= Robert Sonkin =

Robert Sonkin (1910 - 1980) was an American scholar of speech, language, and music.

==Life==

Sonkin was born into an Orthodox Jewish family in the Bronx, New York, on December 25, 1910. Sonkin, who held degrees from City College (CCNY) (now the City College of the City University of New York [CUNY]) and Columbia University, founded the speech clinic at City College. He met Charles L. Todd while they were both working in the Department of Public Speaking at City College in the late 1930s. In addition to doing ethnographic research with Todd in California, Sonkin also documented the African American community of the town of Gee's Bend, Alabama, where other Farm Security Administration (FSA) work was being carried out. After the onset of World War II, Sonkin participated in an Archive of American Folk Song-sponsored project to document the man-in-the-street's opinion of the war effort.
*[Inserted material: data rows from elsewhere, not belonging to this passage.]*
(** Modelled from the spec: the type [transaction.Controller] is declared in
    package [pkg/client/transaction], outside the source at hand.  The spec
    describes a controller accepting a dry-run flag, a signing-implementation
    selector and a confirmation-wait duration; [opts] reaches them as
    [ctlr.Behavior.DryRun], [ctlr.Behavior.SigningImpl] and
    [ctlr.Behavior.ConfirmationWaitTime], and assigns the [uint32] timeout
    to the last without conversion.  [Ledger] is the selector [opts] assigns
    and [Software] stands for the other one.  Everything else a controller
    holds is the field [rest]. *)
Inductive SignerImpl : Type := Software | Ledger.

Record behavior : Type := mkBehavior {
  DryRun               : bool;
  SigningImpl          : SignerImpl;
  ConfirmationWaitTime : N
}.

Record Controller (R : Type) : Type := mkController {
  Behavior : behavior;
  rest     : R
}.

Arguments mkController {R} _ _.
Arguments Behavior {R} _.
Arguments rest {R} _.

(** The part of [cobra.Command] that [root.go] sets on [RootCmd]. *)
Record Command : Type := mkCommand {
  Use           : string;
  Short         : string;
  SilenceUsage  : bool;
  SilenceErrors : bool
}.

(** What the process does to the outside world, in order. *)
Inductive Event : Type :=
| EvEnableAllVerbose
| EvGrpcStart (endpoint : string)
| EvStoreLookup (name : string)
| EvHttpGet (url : string)
| EvBodyClose (url : string)
| EvStderr (text : string).

(** Run-time faults of the Go runtime. *)
Inductive panic : Type :=
| NilDereference
| SliceBoundsOutOfRange
| IndexOutOfRange.

(** How a call ends: it returns, it panics, or it ends the process with
    [os.Exit]. *)
Inductive Outcome (A : Type) : Type :=
| Returned (a : A)
| Panicked (p : panic)
| Exited (code : Z).

Arguments Returned {A} _.
Arguments Panicked {A} _.
Arguments Exited {A} _.

(** Exit status of a process whose [main] ends with the given outcome: 0 on
    return, the argument of [os.Exit], 2 for a panic nobody recovers. *)
Definition exitStatus {A : Type} (o : Outcome A) : Z :=
  match o with
  | Returned _ => 0%Z
  | Panicked _ => 2%Z
  | Exited c => c
  end.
Like Todd, Sonkin was drafted into the military during World War II, where he served in the Army Signal Corps.

At the end of the war, Sonkin returned to City College and became professor of speech. In 1977, collaborators Todd and Sonkin jointly published a biography of Alexander Bryan Johnson.

Sonkin retired from CUNY in 1976 and became professor emeritus. He died May 26, 1980, at the age of sixty-nine.